“The Future Is Still Incredibly Bright”
“More than two years after the state’s unprecedented oil bonanza fizzled to a lull, North Dakota — the nation’s No. 2 oil producer behind Texas — is experiencing a sort of boomlet that has pushed daily production back above 1 million barrels daily,” the Associated Press reported recently.
“There is a long-term optimism that was not here just a year ago,” Williston Republican Sen. Brad Bekkedahl is quoted as saying in the article.
“The future is still incredibly bright,” Rob Lindberg, head of Bakken Backers, a pro-oil coalition, told the Minot Daily News.
It’s been a rough couple of years for North Dakota thanks to big swings in commodity prices. A double whammy of low crop prices and low oil prices caused a big slowdown in the state’s economy which, in turn, caused the gusher of tax revenues flowing into the state government to become a trickle.
Lawmakers, over the last two sessions, have had to go through the process of reeling in profligate boom-era spending. In the private sector, businesses have closed. People have lost their jobs.
It hasn’t been a happy time.
Which is why it’s important to remember just how much oil activity is still going on.
Per Lindberg’s numbers as reported by the Minot Daily, North Dakota is still the second largest producer of oil in the country. We’re 19th in the world.
In 2016 there was an average of 35 rigs operating in the state. Back during the 1980’s boom/bust cycle the rig count dropped to zero. In May there are about 50 rigs currently operating and an all-time record of 13,632 producing wells.

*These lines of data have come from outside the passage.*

Lemma fold_order_by {K V W} `{Countable K} (f : gmap K V -> K * W -> gmap K V) (g : W -> option V) m t :
  (forall t e, f t e = partial_alter (fun _ => g e.2) e.1 t) ->
  fold_left f (hash_entries (HashOrder := o1) m) t = fold_left f (hash_entries (HashOrder := o2) m) t.
Proof.
  intros E. rewrite !(fold_left_ext f (fun t e => partial_alter (fun _ => g e.2) e.1 t)) by done.
  apply map_fold_order.
Qed.

Lemma insert_all_order {K V} `{Countable K} (m t : gmap K V) :
  insert_all (hash_entries (HashOrder := o1) m) t = insert_all (hash_entries (HashOrder := o2) m) t.
Proof. apply (map_fold_order Some). Qed.

Lemma pg_vectors_order b (m t : gmap PG (list Z)) :
  apply_pg_vectors b (hash_entries (HashOrder := o1) m) t
  = apply_pg_vectors b (hash_entries (HashOrder := o2) m) t.
Proof.
  apply (fold_order_by _ (fun v => if b && (zlen v =? 0) then None else Some v)).
  intros ? [? ?]. cbn. by destruct (_ && _).
Qed.

Lemma pg_ints_order d (m t : gmap PG Z) :
  apply_pg_ints d (hash_entries (HashOrder := o1) m) t
  = apply_pg_ints d (hash_entries (HashOrder := o2) m) t.
Proof.
  apply (fold_order_by _ (fun v => if v =? d then None else Some v)).
  intros ? [? ?]. cbn. by destruct (_ =? _).
Qed.

Lemma overrides_order i m :
  apply_overrides (order := o1) i m = apply_overrides (order := o2) i m.
Proof.
  unfold apply_overrides. cbv zeta.
  rewrite !pg_vectors_order, !pg_ints_order.
  rewrite (insert_all_order (in_new_erasure_profiles i)), (insert_all_order (in_new_pg_upmap_items i)),
    (insert_all_order (in_new_pg_upmap_primaries i)). done.
Qed.

Lemma add_pools_order (m : gmap Z Pool) pools :
  fold_left (fun p e => add_pool e p) (hash_entries (HashOrder := o1) m) pools
  = fold_left (fun p e => add_pool e p) (hash_entries (HashOrder := o2) m) pools.
Proof.
  apply fold_perm; [apply entries_perm|apply entries_NoDup|].
  intros [a p] [b q] c Ha Hb Hne. pose proof (entries_keys m _ _ Ha Hb Hne) as Hk.
  cbn in Hk. unfold add_pool.
  rewrite !lookup_insert_ne by congruence. by apply insert_insert_ne.
Qed.
End Orders.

There are still thousands and thousands of people employed directly by the oil industry in our state, and tens of thousands more employed indirectly.
There’s little we can do about the vagaries of commodity prices, outside of diversifying our state economy to make it more resilient to those sort of ups-and-downs. The biggest headaches over the last couple of years have resulted from a political miscalculation.
Our political leaders spent far, far too much money. The correction was a painful one.
Now that it’s largely done, and oil seems to be on a rebound (if not headed back to another boom), the future is, indeed, looking pretty bright for our state.